→ **WHAT YOU SHOULD DO**:
Return exactly the lines below, starting with the one that has "(** The string" and going on through the one that has "Record Tokenizer := mkTok".

------------------------------

(* ===== verification/Tokenizer.v ===== *)
(** The string tokenizer ([libinktomi++/Tokenizer.cc], [Tokenizer.h]).

    A string is the list of its characters, without the NUL at its end.  The tokens
    are the list of what [addToken] was given; the nodes of sixteen pointers that hold
    them, and whether they are copies, do not show. *)

From S2P Require Import Prelude ParseRules.
From Stdlib Require Import Ascii.

Record Tokenizer := mkTok { strOfDelimit : list Z; maxTokens : Z; allow_empty_toks : bool; tokens : list (list Z) }.

Definition new_Tokenizer (StrOfDelimiters : list Z) : Tokenizer := mkTok StrOfDelimiters (-1) false [].

Definition isDelimiter (t : Tokenizer) (c : Z) : bool := one_of c (strOfDelimit t).

Definition addToken (t : Tokenizer) (tok : list Z) : Tokenizer := mkTok (strOfDelimit t) (maxTokens t) (allow_empty_toks t) (tokens t ++ [tok]).

Definition ReUse (t : Tokenizer) : Tokenizer := mkTok (strOfDelimit t) (maxTokens t) (allow_empty_toks t) [].

Fixpoint skip_delimiters (t : Tokenizer) (str : list Z) : list Z :=
  match str with c :: s => if isDelimiter t c then skip_delimiters t s else str | [] => [] end.

Fixpoint until_delimiter (t : Tokenizer) (str : list Z) : list Z :=
  match str with c :: s => if isDelimiter t c then [] else c :: until_delimiter t s | [] => [] end.

(** The loop over the characters: [tok] is what lies between [tokStart] and [str],
    [prior] is [priorCharWasDelimit], and the last part of the result is what is
    behind [str] when the limit stopped it. *)
Fixpoint token_loop (t : Tokenizer) (tok : list Z) (prior : bool) (str : list Z) : Tokenizer * list Z * bool * option (list Z) :=
  match str with
  | [] => (t, tok, prior, None)
  | c :: s =>
    if Z.of_nat (length (tokens t)) + 1 =? maxTokens t then (t, tok, prior, Some str)
    else if allow_empty_toks t then
      if isDelimiter t c then token_loop (addToken t tok) [] true s else token_loop t (tok ++ [c]) false s
    else
      if isDelimiter t c then (if prior then token_loop t (tok ++ [c]) true s else token_loop (addToken t tok) (tok ++ [c]) true s)
      else if prior then token_loop t [c] false s else token_loop t (tok ++ [c]) false s
  end.

(** [Initialize]: the number of tokens, and the tokens. *)
Definition Initialize (t0 : Tokenizer) (str : list Z) (allow_empty : bool) : Z * Tokenizer :=
  let t1 := mkTok (strOfDelimit t0) (maxTokens t0) allow_empty [] in
  let '(t, tok, prior, limit) := token_loop t1 [] true str in
  let '(tok, prior) :=
    match limit with
    | None => (tok, prior)
    | Some rest =>
      if allow_empty then (tok ++ until_delimiter t rest, false)
      else match skip_delimiters t rest with
           | [] => (tok, true)
           | last => (rev (skip_delimiters t (rev last)), false)
           end
    end in
  let t := if prior then t else addToken t tok in
  (Z.of_nat (length (tokens t)), t).

Definition get_token (t : Tokenizer) (index : nat) : option (list Z) := nth_error (tokens t) index.

Example tokens_example : tokens (Initialize (new_Tokenizer (chars ",; ")) (chars " a:1,,b:2; ") false).2 = [chars "a:1"; chars "b:2"].
Proof. by vm_compute. Qed.

Example empty_tokens_example : tokens (Initialize (new_Tokenizer (chars ",")) (chars ",a,,b") true).2 = [[]; chars "a"; []; chars "b"].
Proof. by vm_compute. Qed.

(** ** Theorems *)

Section facts.
Variable delimiters : list Z.
Notation is_delim := (fun c => one_of c delimiters).
Notation tok n e ts := (mkTok delimiters n e ts).

Lemma token_word t tok prior w s : maxTokens t = -1 -> allow_empty_toks t = false -> w <> [] -> Forall (fun c => isDelimiter t c = false) w ->
  token_loop t tok prior (w ++ s) = token_loop t (if prior then w else tok ++ w) false s.
Proof.
  intros M E N F. assert (L : forall k, Z.of_nat k + 1 =? -1 = false) by (intros; apply Z.eqb_neq; lia).
  revert tok prior N. induction F as [|c w D F IH]; intros tok prior N; [done|]. cbn [app token_loop]. rewrite M, L, E, D.
  destruct w as [|d w]; [by destruct prior|]. destruct prior; rewrite IH by done; [done|by rewrite <- app_assoc].
Qed.

(** Characters between tokens. *)
Lemma token_gap t tok d s : maxTokens t = -1 -> allow_empty_toks t = false -> Forall (fun c => isDelimiter t c = true) d -> exists tok', token_loop t tok true (d ++ s) = token_loop t tok' true s.
Proof.
  intros M E F. assert (L : forall k, Z.of_nat k + 1 =? -1 = false) by (intros; apply Z.eqb_neq; lia).
  revert tok. induction F as [|c d D F IH]; intros tok; [by exists tok|]. cbn [app token_loop]. rewrite M, L, E, D. apply IH.
Qed.

(** Words, each with the delimiters that follow it. *)
Definition spread_out (ws : list (list Z * list Z)) : list Z := concat ((fun x => x.1 ++ x.2) <$> ws).

Definition word_ok (x : list Z * list Z) : Prop := x.1 <> [] /\ Forall (fun c => one_of c delimiters = false) x.1 /\ x.2 <> [] /\ Forall (fun c => one_of c delimiters = true) x.2.

Lemma words_loop ws ts tk w : Forall word_ok ws -> Forall (fun c => one_of c delimiters = false) w -> exists tk',
  token_loop (tok (-1) false ts) tk true (spread_out ws ++ w) = (tok (-1) false (ts ++ ws.*1), if bool_decide (w = []) then tk' else w, bool_decide (w = []), None).
Proof.
  intros F Fw. revert ts tk. induction F as [|[v d] ws [N [V [Nd D]]] F IH]; intros ts tk.
  - rewrite app_nil_r. cbn [spread_out concat fmap list_fmap app]. case_bool_decide as E; [subst w; by exists tk|]. exists tk.
    pose proof (token_word (tok (-1) false ts) tk true w [] eq_refl eq_refl E Fw) as X. rewrite app_nil_r in X. by rewrite X.
  - unfold spread_out. cbn [fst snd fmap list_fmap concat] in *. fold (spread_out ws). rewrite <- !app_assoc. rewrite token_word by done. destruct d as [|c d]; [done|]. apply Forall_cons in D as [Dc D].
    cbn [app token_loop maxTokens allow_empty_toks tokens]. rewrite (proj2 (Z.eqb_neq _ _)) by lia. unfold isDelimiter at 1. cbn [strOfDelimit]. rewrite Dc.
    destruct (token_gap (addToken (tok (-1) false ts) v) (v ++ [c]) d (spread_out ws ++ w) eq_refl eq_refl D) as [tk1 ->].
    destruct (IH (ts ++ [v]) tk1) as [tk2 E]. exists tk2. unfold addToken. cbn [strOfDelimit maxTokens allow_empty_toks tokens]. rewrite E. by rewrite <- app_assoc.
Qed.

(** Words with any delimiters before, between and behind them are the tokens. *)
Lemma tokens_words d ws w : Forall (fun c => one_of c delimiters = true) d -> Forall word_ok ws -> Forall (fun c => one_of c delimiters = false) w ->
  tokens (Initialize (new_Tokenizer delimiters) (d ++ spread_out ws ++ w) false).2 = ws.*1 ++ (if bool_decide (w = []) then [] else [w]).
Proof.
  intros D F Fw. unfold Initialize. cbn [new_Tokenizer strOfDelimit maxTokens].
  destruct (token_gap (tok (-1) false []) [] d (spread_out ws ++ w) eq_refl eq_refl D) as [tk1 ->]. destruct (words_loop ws [] tk1 w F Fw) as [tk2 ->].
  cbn [snd app]. case_bool_decide; cbn [tokens addToken]; by rewrite ?app_nil_r.
Qed.
End facts.

Lemma number_of_tokens t str allow : (Initialize t str allow).1 = Z.of_nat (length (tokens (Initialize t str allow).2)).
Proof. unfold Initialize. destruct (token_loop _ _ _ _) as [[[t' tok] prior] limit]. by destruct (match limit with Some _ => _ | None => _ end) as [tok' prior']. Qed.

(** With empty tokens allowed the last token ends at the next delimiter, where the
    comment on [setMaxTokens] says that it is the rest of the string. *)
Lemma limit_drops_rest :
  tokens (Initialize (mkTok (chars ",") 2 false []) (chars "a,b,c") true).2 = [chars "a"; chars "b"] /\
  tokens (Initialize (mkTok (chars ",") 2 false []) (chars "a,b,c") false).2 = [chars "a"; chars "b,c"].
Proof. by vm_compute. Qed.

------------------------------

→ **TASK SOLUTION**:
(** The string tokenizer ([libinktomi++/Tokenizer.cc], [Tokenizer.h]).

    A string is the list of its characters, without the NUL at its end.  The tokens
    are the list of what [addToken] was given; the nodes of sixteen pointers that hold
    them, and whether they are copies, do not show. *)

From S2P Require Import Prelude ParseRules.
From Stdlib Require Import Ascii.

Record Tokenizer := mkTok { strOfDelimit : list Z; maxTokens : Z; allow_empty_toks : bool; tokens : list (list Z) }.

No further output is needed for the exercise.